Listed records ::
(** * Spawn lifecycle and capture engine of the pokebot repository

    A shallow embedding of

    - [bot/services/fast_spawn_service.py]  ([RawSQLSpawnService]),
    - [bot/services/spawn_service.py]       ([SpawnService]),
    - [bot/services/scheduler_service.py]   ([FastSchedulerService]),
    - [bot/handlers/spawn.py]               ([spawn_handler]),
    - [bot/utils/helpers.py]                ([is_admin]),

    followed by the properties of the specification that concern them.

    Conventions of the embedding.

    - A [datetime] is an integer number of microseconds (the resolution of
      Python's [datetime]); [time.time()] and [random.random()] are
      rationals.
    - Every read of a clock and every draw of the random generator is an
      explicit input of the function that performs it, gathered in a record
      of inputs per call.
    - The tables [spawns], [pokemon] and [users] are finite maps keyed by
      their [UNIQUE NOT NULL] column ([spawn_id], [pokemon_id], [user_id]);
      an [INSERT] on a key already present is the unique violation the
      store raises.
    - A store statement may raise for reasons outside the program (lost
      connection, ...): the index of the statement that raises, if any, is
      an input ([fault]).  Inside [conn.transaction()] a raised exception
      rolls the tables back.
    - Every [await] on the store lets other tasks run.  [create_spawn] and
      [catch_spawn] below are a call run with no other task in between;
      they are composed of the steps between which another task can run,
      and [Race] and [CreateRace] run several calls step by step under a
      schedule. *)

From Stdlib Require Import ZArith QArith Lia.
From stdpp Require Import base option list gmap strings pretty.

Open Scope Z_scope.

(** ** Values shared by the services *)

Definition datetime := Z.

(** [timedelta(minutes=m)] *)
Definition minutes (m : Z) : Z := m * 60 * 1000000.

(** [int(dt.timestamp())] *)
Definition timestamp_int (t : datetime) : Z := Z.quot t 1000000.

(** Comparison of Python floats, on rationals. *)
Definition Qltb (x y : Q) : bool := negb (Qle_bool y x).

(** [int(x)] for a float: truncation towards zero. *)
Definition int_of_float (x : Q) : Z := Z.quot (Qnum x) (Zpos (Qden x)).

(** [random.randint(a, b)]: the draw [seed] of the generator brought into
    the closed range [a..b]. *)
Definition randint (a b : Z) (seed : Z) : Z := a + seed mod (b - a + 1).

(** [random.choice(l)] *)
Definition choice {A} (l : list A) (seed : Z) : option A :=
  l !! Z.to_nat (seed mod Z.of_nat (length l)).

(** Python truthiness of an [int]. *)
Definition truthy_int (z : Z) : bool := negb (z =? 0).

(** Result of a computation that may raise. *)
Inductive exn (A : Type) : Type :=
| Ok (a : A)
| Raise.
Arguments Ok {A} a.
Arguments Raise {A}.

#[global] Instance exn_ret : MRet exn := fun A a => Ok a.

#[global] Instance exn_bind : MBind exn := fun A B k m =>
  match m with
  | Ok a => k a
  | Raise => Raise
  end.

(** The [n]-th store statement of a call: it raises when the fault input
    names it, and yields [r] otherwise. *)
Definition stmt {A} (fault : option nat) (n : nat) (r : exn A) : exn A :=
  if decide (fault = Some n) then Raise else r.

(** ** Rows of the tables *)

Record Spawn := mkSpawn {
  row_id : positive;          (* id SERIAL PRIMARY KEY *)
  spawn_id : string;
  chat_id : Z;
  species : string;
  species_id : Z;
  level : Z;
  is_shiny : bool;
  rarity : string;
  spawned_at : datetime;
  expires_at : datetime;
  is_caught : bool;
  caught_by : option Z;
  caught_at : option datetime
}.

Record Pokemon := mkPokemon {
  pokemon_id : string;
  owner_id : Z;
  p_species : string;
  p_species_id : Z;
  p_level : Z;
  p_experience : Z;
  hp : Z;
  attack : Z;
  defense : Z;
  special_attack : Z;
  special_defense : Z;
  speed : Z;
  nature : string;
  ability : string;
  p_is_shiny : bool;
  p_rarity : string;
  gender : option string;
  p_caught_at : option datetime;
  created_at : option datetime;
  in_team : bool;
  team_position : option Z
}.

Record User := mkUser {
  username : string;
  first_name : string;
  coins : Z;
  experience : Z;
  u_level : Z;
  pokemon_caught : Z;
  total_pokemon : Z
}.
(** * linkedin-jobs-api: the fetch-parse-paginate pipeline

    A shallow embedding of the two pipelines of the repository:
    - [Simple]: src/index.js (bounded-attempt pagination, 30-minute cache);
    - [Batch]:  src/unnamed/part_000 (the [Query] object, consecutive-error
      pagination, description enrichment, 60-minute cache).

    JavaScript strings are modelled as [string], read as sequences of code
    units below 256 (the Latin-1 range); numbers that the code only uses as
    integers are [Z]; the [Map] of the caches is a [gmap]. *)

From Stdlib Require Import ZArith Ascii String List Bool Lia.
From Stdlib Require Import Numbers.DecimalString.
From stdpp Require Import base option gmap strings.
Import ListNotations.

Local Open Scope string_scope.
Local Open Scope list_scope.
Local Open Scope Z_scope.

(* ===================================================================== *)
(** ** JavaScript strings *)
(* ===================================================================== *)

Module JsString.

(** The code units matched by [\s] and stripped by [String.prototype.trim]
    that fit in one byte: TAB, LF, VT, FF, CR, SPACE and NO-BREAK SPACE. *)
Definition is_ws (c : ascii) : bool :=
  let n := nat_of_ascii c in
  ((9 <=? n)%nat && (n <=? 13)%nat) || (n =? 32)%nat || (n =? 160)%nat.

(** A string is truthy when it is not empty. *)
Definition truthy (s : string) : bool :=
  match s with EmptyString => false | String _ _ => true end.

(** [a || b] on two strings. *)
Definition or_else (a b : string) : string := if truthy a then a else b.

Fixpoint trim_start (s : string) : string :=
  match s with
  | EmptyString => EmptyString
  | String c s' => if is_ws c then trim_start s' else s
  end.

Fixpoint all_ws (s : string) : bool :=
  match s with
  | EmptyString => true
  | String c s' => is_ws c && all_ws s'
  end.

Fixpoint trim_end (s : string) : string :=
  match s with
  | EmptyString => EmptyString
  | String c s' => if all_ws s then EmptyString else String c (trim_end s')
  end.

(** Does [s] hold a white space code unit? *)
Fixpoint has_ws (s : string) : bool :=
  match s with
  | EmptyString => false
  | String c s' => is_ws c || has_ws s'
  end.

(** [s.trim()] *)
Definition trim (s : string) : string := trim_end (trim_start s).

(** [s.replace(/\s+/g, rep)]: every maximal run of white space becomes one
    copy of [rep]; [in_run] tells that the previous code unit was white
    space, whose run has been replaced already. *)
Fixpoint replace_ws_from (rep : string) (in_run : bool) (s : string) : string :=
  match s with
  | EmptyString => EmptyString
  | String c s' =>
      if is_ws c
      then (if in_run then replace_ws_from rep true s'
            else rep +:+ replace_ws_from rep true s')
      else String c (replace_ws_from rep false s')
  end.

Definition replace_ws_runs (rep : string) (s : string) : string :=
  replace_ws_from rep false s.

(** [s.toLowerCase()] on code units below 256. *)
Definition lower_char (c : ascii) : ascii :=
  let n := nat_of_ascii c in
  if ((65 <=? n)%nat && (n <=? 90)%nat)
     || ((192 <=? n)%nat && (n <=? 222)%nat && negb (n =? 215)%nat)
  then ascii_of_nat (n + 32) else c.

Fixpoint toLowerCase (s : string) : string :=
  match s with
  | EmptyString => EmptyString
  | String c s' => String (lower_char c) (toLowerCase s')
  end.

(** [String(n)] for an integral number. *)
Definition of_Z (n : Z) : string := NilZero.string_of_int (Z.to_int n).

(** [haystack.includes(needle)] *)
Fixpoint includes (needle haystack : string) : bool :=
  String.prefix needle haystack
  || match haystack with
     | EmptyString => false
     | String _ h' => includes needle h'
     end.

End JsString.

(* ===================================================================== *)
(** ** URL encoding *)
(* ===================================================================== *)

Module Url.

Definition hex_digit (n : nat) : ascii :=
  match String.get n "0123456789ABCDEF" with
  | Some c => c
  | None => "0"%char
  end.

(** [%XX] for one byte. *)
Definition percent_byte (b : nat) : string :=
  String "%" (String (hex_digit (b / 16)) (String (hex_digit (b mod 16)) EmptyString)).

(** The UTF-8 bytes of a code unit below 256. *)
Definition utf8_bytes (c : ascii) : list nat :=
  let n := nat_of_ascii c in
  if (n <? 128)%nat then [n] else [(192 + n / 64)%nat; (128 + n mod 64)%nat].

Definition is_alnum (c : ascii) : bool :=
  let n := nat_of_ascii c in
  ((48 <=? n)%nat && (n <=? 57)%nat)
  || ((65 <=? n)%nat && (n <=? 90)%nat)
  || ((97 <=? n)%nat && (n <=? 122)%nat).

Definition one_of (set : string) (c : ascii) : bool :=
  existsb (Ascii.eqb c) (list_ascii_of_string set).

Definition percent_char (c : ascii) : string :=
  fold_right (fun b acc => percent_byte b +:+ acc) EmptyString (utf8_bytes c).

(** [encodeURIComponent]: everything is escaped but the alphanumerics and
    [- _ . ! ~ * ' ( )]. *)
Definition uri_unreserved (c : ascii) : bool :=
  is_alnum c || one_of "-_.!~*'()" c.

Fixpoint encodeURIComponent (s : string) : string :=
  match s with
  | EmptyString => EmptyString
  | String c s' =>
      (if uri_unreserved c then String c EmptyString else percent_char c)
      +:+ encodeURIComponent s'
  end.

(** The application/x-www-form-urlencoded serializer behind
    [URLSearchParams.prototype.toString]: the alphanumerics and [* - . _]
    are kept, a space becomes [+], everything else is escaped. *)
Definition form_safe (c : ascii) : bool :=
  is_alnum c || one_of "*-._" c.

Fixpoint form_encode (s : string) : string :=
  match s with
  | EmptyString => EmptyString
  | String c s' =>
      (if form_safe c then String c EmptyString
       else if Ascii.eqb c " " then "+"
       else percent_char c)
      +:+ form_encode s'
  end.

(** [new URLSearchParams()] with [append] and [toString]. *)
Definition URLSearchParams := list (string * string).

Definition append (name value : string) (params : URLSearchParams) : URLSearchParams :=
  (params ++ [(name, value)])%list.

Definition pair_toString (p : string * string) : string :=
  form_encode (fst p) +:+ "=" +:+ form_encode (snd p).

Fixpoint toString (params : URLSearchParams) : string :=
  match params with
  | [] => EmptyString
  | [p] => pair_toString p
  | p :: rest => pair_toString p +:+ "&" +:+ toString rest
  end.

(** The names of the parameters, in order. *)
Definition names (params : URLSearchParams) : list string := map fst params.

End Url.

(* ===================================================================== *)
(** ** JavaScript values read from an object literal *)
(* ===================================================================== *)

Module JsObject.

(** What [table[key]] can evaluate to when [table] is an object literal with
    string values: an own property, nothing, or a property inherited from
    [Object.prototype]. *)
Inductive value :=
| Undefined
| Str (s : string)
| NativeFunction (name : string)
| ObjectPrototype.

Requirement :: In the entries above, find the line holding "chat_id : Z;" and the line holding "Local Open Scope Z_scope.", then retype exactly those two lines and every line between them, and nothing else.

Answer to this problem ::
  chat_id : Z;
  species : string;
  species_id : Z;
  level : Z;
  is_shiny : bool;
  rarity : string;
  spawned_at : datetime;
  expires_at : datetime;
  is_caught : bool;
  caught_by : option Z;
  caught_at : option datetime
}.

Record Pokemon := mkPokemon {
  pokemon_id : string;
  owner_id : Z;
  p_species : string;
  p_species_id : Z;
  p_level : Z;
  p_experience : Z;
  hp : Z;
  attack : Z;
  defense : Z;
  special_attack : Z;
  special_defense : Z;
  speed : Z;
  nature : string;
  ability : string;
  p_is_shiny : bool;
  p_rarity : string;
  gender : option string;
  p_caught_at : option datetime;
  created_at : option datetime;
  in_team : bool;
  team_position : option Z
}.

Record User := mkUser {
  username : string;
  first_name : string;
  coins : Z;
  experience : Z;
  u_level : Z;
  pokemon_caught : Z;
  total_pokemon : Z
}.
(** * linkedin-jobs-api: the fetch-parse-paginate pipeline

    A shallow embedding of the two pipelines of the repository:
    - [Simple]: src/index.js (bounded-attempt pagination, 30-minute cache);
    - [Batch]:  src/unnamed/part_000 (the [Query] object, consecutive-error
      pagination, description enrichment, 60-minute cache).

    JavaScript strings are modelled as [string], read as sequences of code
    units below 256 (the Latin-1 range); numbers that the code only uses as
    integers are [Z]; the [Map] of the caches is a [gmap]. *)

From Stdlib Require Import ZArith Ascii String List Bool Lia.
From Stdlib Require Import Numbers.DecimalString.
From stdpp Require Import base option gmap strings.
Import ListNotations.

Local Open Scope string_scope.
Local Open Scope list_scope.
Local Open Scope Z_scope.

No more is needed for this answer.